- [PROBLEM TO SOLVE]: Copy all of the material below, line for line.

**** MATERIAL PROVIDED

(** * LibreSSL: word primitives of bn_internal.h, the X.509 name
    constraints of x509_constraints.c and the security levels of
    ssl_seclevel.c, as a shallow embedding.

    Part I embeds the single-word primitives of [bn_internal.h]
    ([bn_addw], [bn_subw], [bn_umul_hilo], ...) over [Z] with the
    wrap-around of [BN_ULONG] written out.  Part II embeds
    [x509_constraints.c]: validators, the mailbox parser, the URI host
    extractor, the matcher, the check and the chain walk; its
    continuation embeds the default security callback of
    [ssl_seclevel.c]. *)

From Stdlib Require Import ZArith List Bool Ascii String Lia Arith.
Import ListNotations.

(* ===================================================================== *)
(** * Part I: bn_internal.h *)
(* ===================================================================== *)

Module Bn.
Local Open Scope Z_scope.

Section Words.

(** [BN_BITS4] is half the width of a [BN_ULONG] (16 or 32 in bn.h, which
    is not part of the sources at hand, hence a parameter); [BN_LLONG]
    says whether the build has a double-width [BN_ULLONG]. *)
Variable BN_BITS4 : Z.
Variable BN_LLONG : bool.

Definition BN_BITS2 : Z := 2 * BN_BITS4.
Definition BN_MASK2 : Z := Z.ones BN_BITS2.
Definition BN_MASK2l : Z := Z.ones BN_BITS4.

(** Conversion to [BN_ULONG] and to [BN_ULLONG]: keep the low bits. *)
Definition ulong (x : Z) : Z := Z.land x BN_MASK2.
Definition ullong (x : Z) : Z := Z.land x (Z.ones (2 * BN_BITS2)).

(** The C operators on [BN_ULONG] operands. *)
Definition w_add (a b : Z) : Z := ulong (a + b).
Definition w_sub (a b : Z) : Z := ulong (a - b).
Definition w_mul (a b : Z) : Z := ulong (a * b).
Definition w_not (a : Z) : Z := ulong (Z.lnot a).
Definition w_shl (a n : Z) : Z := ulong (Z.shiftl a n).
Definition w_shr (a n : Z) : Z := Z.shiftr a n.

(** A value of type [BN_ULONG]. *)
Definition word (a : Z) : Prop := 0 <= a < 2 ^ BN_BITS2.

(** The top bit of a word, as a number: what [>> (BN_BITS2 - 1)] leaves. *)
Definition top (a : Z) : Z := Z.b2z (Z.testbit a (BN_BITS2 - 1)).

(** [bn_addw], with [BN_LLONG]: the sum is formed in a [BN_ULLONG]. *)
Definition bn_addw_llong (a b : Z) : Z * Z :=
  let r := ullong (ullong a + ullong b) in
  (ulong (Z.shiftr r BN_BITS2), ulong (Z.land r BN_MASK2)).

(** [bn_addw], without [BN_LLONG]: the carry is the top bit of
    [((a | b) & ~r0) | (a & b)]. *)
Definition bn_addw_ulong (a b : Z) : Z * Z :=
  let c1 := Z.lor a b in
  let c2 := Z.land a b in
  let r0 := w_add a b in
  let r1 := w_shr (Z.lor (Z.land c1 (w_not r0)) c2) (BN_BITS2 - 1) in
  (r1, r0).

Definition bn_addw (a b : Z) : Z * Z :=
  if BN_LLONG then bn_addw_llong a b else bn_addw_ulong a b.

Definition bn_addw_addw (a b c : Z) : Z * Z :=
  let '(r1, r0) := bn_addw a b in
  let '(carry, r0) := bn_addw r0 c in
  let r1 := w_add r1 carry in
  (r1, r0).

(** [bn_subw] returns (borrow, r0). *)
Definition bn_subw (a b : Z) : Z * Z :=
  let r0 := w_sub a b in
  let borrow :=
    w_shr (Z.land (Z.lor r0 (Z.land b (w_not a))) (Z.lor b (w_not a)))
          (BN_BITS2 - 1) in
  (borrow, r0).

Definition bn_subw_subw (a b c : Z) : Z * Z :=
  let '(b1, r0) := bn_subw a b in
  let '(b2, r0) := bn_subw r0 c in
  (w_add b1 b2, r0).

(** [bn_umul_hilo] returns (h, l); with [BN_LLONG] the product is formed
    in a [BN_ULLONG]. *)
Definition bn_umul_hilo_llong (a b : Z) : Z * Z :=
  let r := ullong (ullong a * ullong b) in
  (ulong (Z.shiftr r BN_BITS2), ulong (Z.land r BN_MASK2)).

(** Without [BN_LLONG]: four half-word products, the two middle ones
    partitioned across h:l with the carry computed as in [bn_addw]. *)
Definition bn_umul_hilo_ulong (a b : Z) : Z * Z :=
  let ah := w_shr a BN_BITS4 in
  let al := Z.land a BN_MASK2l in
  let bh := w_shr b BN_BITS4 in
  let bl := Z.land b BN_MASK2l in
  let h := w_mul ah bh in
  let l := w_mul al bl in
  (* (ah * bl) << BN_BITS4 *)
  let x := w_mul ah bl in
  let h := w_add h (w_shr x BN_BITS4) in
  let x := w_shl x BN_BITS4 in
  let c1 := Z.lor l x in
  let c2 := Z.land l x in
  let l := w_add l x in
  let h := w_add h (w_shr (Z.lor (Z.land c1 (w_not l)) c2) (BN_BITS2 - 1)) in
  (* (bh * al) << BN_BITS4 *)
  let x := w_mul bh al in
  let h := w_add h (w_shr x BN_BITS4) in
  let x := w_shl x BN_BITS4 in
  let c1 := Z.lor l x in
  let c2 := Z.land l x in
  let l := w_add l x in
  let h := w_add h (w_shr (Z.lor (Z.land c1 (w_not l)) c2) (BN_BITS2 - 1)) in
  (h, l).

Definition bn_umul_hilo (a b : Z) : Z * Z :=
  if BN_LLONG then bn_umul_hilo_llong a b else bn_umul_hilo_ulong a b.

********

- [THE ANSWER]:
(** * LibreSSL: word primitives of bn_internal.h, the X.509 name
    constraints of x509_constraints.c and the security levels of
    ssl_seclevel.c, as a shallow embedding.

    Part I embeds the single-word primitives of [bn_internal.h]
    ([bn_addw], [bn_subw], [bn_umul_hilo], ...) over [Z] with the
    wrap-around of [BN_ULONG] written out.  Part II embeds
    [x509_constraints.c]: validators, the mailbox parser, the URI host
    extractor, the matcher, the check and the chain walk; its
    continuation embeds the default security callback of
    [ssl_seclevel.c]. *)

From Stdlib Require Import ZArith List Bool Ascii String Lia Arith.
Import ListNotations.

(* ===================================================================== *)
(** * Part I: bn_internal.h *)
(* ===================================================================== *)

Module Bn.
Local Open Scope Z_scope.

Section Words.

(** [BN_BITS4] is half the width of a [BN_ULONG] (16 or 32 in bn.h, which
    is not part of the sources at hand, hence a parameter); [BN_LLONG]
    says whether the build has a double-width [BN_ULLONG]. *)
Variable BN_BITS4 : Z.
Variable BN_LLONG : bool.

Definition BN_BITS2 : Z := 2 * BN_BITS4.
Definition BN_MASK2 : Z := Z.ones BN_BITS2.
Definition BN_MASK2l : Z := Z.ones BN_BITS4.

(** Conversion to [BN_ULONG] and to [BN_ULLONG]: keep the low bits. *)
Definition ulong (x : Z) : Z := Z.land x BN_MASK2.
Definition ullong (x : Z) : Z := Z.land x (Z.ones (2 * BN_BITS2)).

(** The C operators on [BN_ULONG] operands. *)
Definition w_add (a b : Z) : Z := ulong (a + b).
Definition w_sub (a b : Z) : Z := ulong (a - b).
Definition w_mul (a b : Z) : Z := ulong (a * b).
Definition w_not (a : Z) : Z := ulong (Z.lnot a).
Definition w_shl (a n : Z) : Z := ulong (Z.shiftl a n).
Definition w_shr (a n : Z) : Z := Z.shiftr a n.

(** A value of type [BN_ULONG]. *)
Definition word (a : Z) : Prop := 0 <= a < 2 ^ BN_BITS2.

(** The top bit of a word, as a number: what [>> (BN_BITS2 - 1)] leaves. *)
Definition top (a : Z) : Z := Z.b2z (Z.testbit a (BN_BITS2 - 1)).

(** [bn_addw], with [BN_LLONG]: the sum is formed in a [BN_ULLONG]. *)
Definition bn_addw_llong (a b : Z) : Z * Z :=
  let r := ullong (ullong a + ullong b) in
  (ulong (Z.shiftr r BN_BITS2), ulong (Z.land r BN_MASK2)).

(** [bn_addw], without [BN_LLONG]: the carry is the top bit of
    [((a | b) & ~r0) | (a & b)]. *)
Definition bn_addw_ulong (a b : Z) : Z * Z :=
  let c1 := Z.lor a b in
  let c2 := Z.land a b in
  let r0 := w_add a b in
  let r1 := w_shr (Z.lor (Z.land c1 (w_not r0)) c2) (BN_BITS2 - 1) in
  (r1, r0).

Definition bn_addw (a b : Z) : Z * Z :=
  if BN_LLONG then bn_addw_llong a b else bn_addw_ulong a b.

Definition bn_addw_addw (a b c : Z) : Z * Z :=
  let '(r1, r0) := bn_addw a b in
  let '(carry, r0) := bn_addw r0 c in
  let r1 := w_add r1 carry in
  (r1, r0).

(** [bn_subw] returns (borrow, r0). *)
Definition bn_subw (a b : Z) : Z * Z :=
  let r0 := w_sub a b in
  let borrow :=
    w_shr (Z.land (Z.lor r0 (Z.land b (w_not a))) (Z.lor b (w_not a)))
          (BN_BITS2 - 1) in
  (borrow, r0).

Definition bn_subw_subw (a b c : Z) : Z * Z :=
  let '(b1, r0) := bn_subw a b in
  let '(b2, r0) := bn_subw r0 c in
  (w_add b1 b2, r0).

(** [bn_umul_hilo] returns (h, l); with [BN_LLONG] the product is formed
    in a [BN_ULLONG]. *)
Definition bn_umul_hilo_llong (a b : Z) : Z * Z :=
  let r := ullong (ullong a * ullong b) in
  (ulong (Z.shiftr r BN_BITS2), ulong (Z.land r BN_MASK2)).

(** Without [BN_LLONG]: four half-word products, the two middle ones
    partitioned across h:l with the carry computed as in [bn_addw]. *)
Definition bn_umul_hilo_ulong (a b : Z) : Z * Z :=
  let ah := w_shr a BN_BITS4 in
  let al := Z.land a BN_MASK2l in
  let bh := w_shr b BN_BITS4 in
  let bl := Z.land b BN_MASK2l in
  let h := w_mul ah bh in
  let l := w_mul al bl in
  (* (ah * bl) << BN_BITS4 *)
  let x := w_mul ah bl in
  let h := w_add h (w_shr x BN_BITS4) in
  let x := w_shl x BN_BITS4 in
  let c1 := Z.lor l x in
  let c2 := Z.land l x in
  let l := w_add l x in
  let h := w_add h (w_shr (Z.lor (Z.land c1 (w_not l)) c2) (BN_BITS2 - 1)) in
  (* (bh * al) << BN_BITS4 *)
  let x := w_mul bh al in
  let h := w_add h (w_shr x BN_BITS4) in
  let x := w_shl x BN_BITS4 in
  let c1 := Z.lor l x in
  let c2 := Z.land l x in
  let l := w_add l x in
  let h := w_add h (w_shr (Z.lor (Z.land c1 (w_not l)) c2) (BN_BITS2 - 1)) in
  (h, l).

Definition bn_umul_hilo (a b : Z) : Z * Z :=
  if BN_LLONG then bn_umul_hilo_llong a b else bn_umul_hilo_ulong a b.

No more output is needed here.